Randy and I helped Barbra-Sue today…..the truck was late so all of her helpers moved everything to the front yard…..there had to be at least 15 people there helping out.  Most of the men were outside loading the truck and us gals were inside helping clean the town house. The truck was loaded in aproximately 2 1/2 hours…. I know this is her story to tell but I just wanted to briefly mention it……we had some chili……with cornbread muffins…..It was very tasty and quite yummy.The recipe is now a secret…You can only get this chili recipe if you go to “Heathertopia” listed in my blogroll and order a cookbook for her…This helps to benefit Jessica so it is worth $22….It was a good thing I had all ready taken some benedryl…..my throat and the 409 cleaner were not agreeing with each other…..my throat was constricting a little…..but after the benedryl I was cool!!! My fibro is killing me now….I am in so much pain it was all I could do not to cry….but I took some 800  mg motrin and can at least move my arms with out cringing. You learn to live with it….I won’t let it stop me from helping my friends. I am going to miss her… not that I got to see her all that much……but I feel like I am loosing all of my friends.  I have been so depressed over this…..and asking myself alot of questions here lately.

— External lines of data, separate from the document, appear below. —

Definition vams_validate_command (submission : vams_submission) : Z :=
  let opcode := s_opcode submission in
  let length := s_length submission in
  let source := s_source_dma submission in
  let destination := s_destination_dma submission in
  if negb (s_version submission =? VAMS_DESC_VERSION_1) then
    VAMS_ERR_UNSUPPORTED_VERSION
  else if negb (opcode =? VAMS_OP_NOP) && negb (opcode =? VAMS_OP_MEM_COPY) &&
          negb (opcode =? VAMS_OP_MEM_FILL) && negb (opcode =? VAMS_OP_CRC32) &&
          negb (opcode =? VAMS_OP_VECTOR_ADD) then
    VAMS_ERR_INVALID_OPCODE
  else if ((opcode =? VAMS_OP_CRC32) &&
           has_bits (s_flags submission) (U32_MAX - VAMS_SUB_F_VERIFY_CRC)) ||
          (negb (opcode =? VAMS_OP_CRC32) && negb (s_flags submission =? 0)) then
    VAMS_ERR_INVALID_FLAGS
  else if (negb (opcode =? VAMS_OP_CRC32) ||
           negb (has_bits (s_flags submission) VAMS_SUB_F_VERIFY_CRC)) &&
          negb (s_expected_crc submission =? 0) then
    VAMS_ERR_RESERVED_NONZERO
  else if negb (s_reserved0 submission =? 0) || negb (s_reserved1 submission =? 0) ||
          negb (s_reserved2 submission =? 0) then
    VAMS_ERR_RESERVED_NONZERO
  else if VAMS_MAX_TIMEOUT_MS <? s_timeout_ms submission then
    VAMS_ERR_INVALID_TIMEOUT
  else if (opcode =? VAMS_OP_NOP) && negb (length =? 0) then
    VAMS_ERR_INVALID_LENGTH
  else if (opcode =? VAMS_OP_NOP) && (negb (source =? 0) || negb (destination =? 0)) then
    VAMS_ERR_INVALID_ADDRESS
  else if opcode =? VAMS_OP_MEM_COPY then
    if (length =? 0) || (VAMS_MAX_TRANSFER_SIZE <? length) then
      VAMS_ERR_INVALID_LENGTH
    else if vams_range_overflows source length ||
            vams_range_overflows destination length then
      VAMS_ERR_ADDRESS_OVERFLOW
    else if (source =? 0) || (destination =? 0) ||
            vams_ranges_overlap source destination length then
      VAMS_ERR_INVALID_ADDRESS
    else VAMS_ERR_NONE
  else if opcode =? VAMS_OP_MEM_FILL then
    if (length =? 0) || (VAMS_MAX_TRANSFER_SIZE <? length) then
      VAMS_ERR_INVALID_LENGTH
    else if vams_range_overflows destination length then
      VAMS_ERR_ADDRESS_OVERFLOW
    else if (source =? 0) || (destination =? 0) then
      VAMS_ERR_INVALID_ADDRESS
    else VAMS_ERR_NONE
  else if opcode =? VAMS_OP_CRC32 then
    if (length =? 0) || (VAMS_MAX_TRANSFER_SIZE <? length) then
      VAMS_ERR_INVALID_LENGTH
    else if vams_range_overflows source length then
      VAMS_ERR_ADDRESS_OVERFLOW
    else if (source =? 0) || negb (destination =? 0) then
      VAMS_ERR_INVALID_ADDRESS
    else VAMS_ERR_NONE
  else if opcode =? VAMS_OP_VECTOR_ADD then
    if (length <? 4) || (VAMS_MAX_TRANSFER_SIZE <? length) || has_bits length (4 - 1) then
      VAMS_ERR_INVALID_LENGTH
    else if (source =? 0) || (destination =? 0) then
      VAMS_ERR_INVALID_ADDRESS
    else if has_bits (Z.lor source destination) (4 - 1) then
      VAMS_ERR_INVALID_ALIGNMENT
    else if vams_range_overflows source length ||
            vams_range_overflows destination length then
      VAMS_ERR_ADDRESS_OVERFLOW
    else if vams_ranges_overlap source destination length then
      VAMS_ERR_INVALID_ADDRESS
    else VAMS_ERR_NONE
  else VAMS_ERR_NONE.

Definition vams_command_execute (submission : vams_submission) (timestamp : Z) : vams_completion :=
  let error := vams_validate_command submission in
  {| c_command_id := s_command_id submission;
     c_status := if error =? VAMS_ERR_NONE then VAMS_STATUS_SUCCESS else VAMS_STATUS_INVALID;
     c_error_code := error;
     c_bytes_processed := 0;
     c_result_crc := 0;
     c_user_cookie := s_user_cookie submission;
     c_device_timestamp := u64 timestamp |}.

I have to wonder if I pushed myself onto people to have a friend…..it seems like I do most of the keeping in touch and put forth most of the effort….people who I thought were my friends are not speaking to me and I have no clue why, I have asked…but you know when someone has pulled back . It’s not often I need that big of a clue bat……..I am assuming that it is because I must be overbearing in my friendships…..If people wanted to have a friendship with me wouldn’t they be the one to contact me once in awhile?

How much effort is friendship really worth……..I have cried over people that I enjoyed talking with and now there is no contact…….Loneliness is better than rejection……………..

I hadn’t planned on going there....Oh well…..let’s see what else is going on….Colleen enjoyed the time she spent with her cousins….and getting a facial….I did give her permission to try on the makeup…..and I know that not everyone will agree….but my 13 year old is too young to be wearing makeup……enough on that one……I’m thinking maybe 16…we will see.

The boys played outside with the Wamble boys while Randy and I were gone….they have been outside wearing their camoflauge suits and gillie suits and I know I misspelled those two words but right now I am too tired to care ….they painted theirfaces and worked in the backyard.

I crocheted a totally awesome pot holder…..I am so pleased with it…I may have to make a matching one…..I am going to try and knit one like that next….I will post a picture of that one tomorrow.

We also received the kids pictures we had taken at Walmart…..Robbie cracks me up…in the group picture with all the neices and nephews….He apparently did the “Rock” eyebrow thing…..I haven’t decided whether or not to post a picture of the kids…..I was planning on mailing some out….but ….who knows.

Tomorrow is Sunday and the daylight savings time kicks in….so I should get off here and head to bed….it may say 11:54pm….but we all know I just lost an hour of sleep……yawnnniinngg.

Good Night…………….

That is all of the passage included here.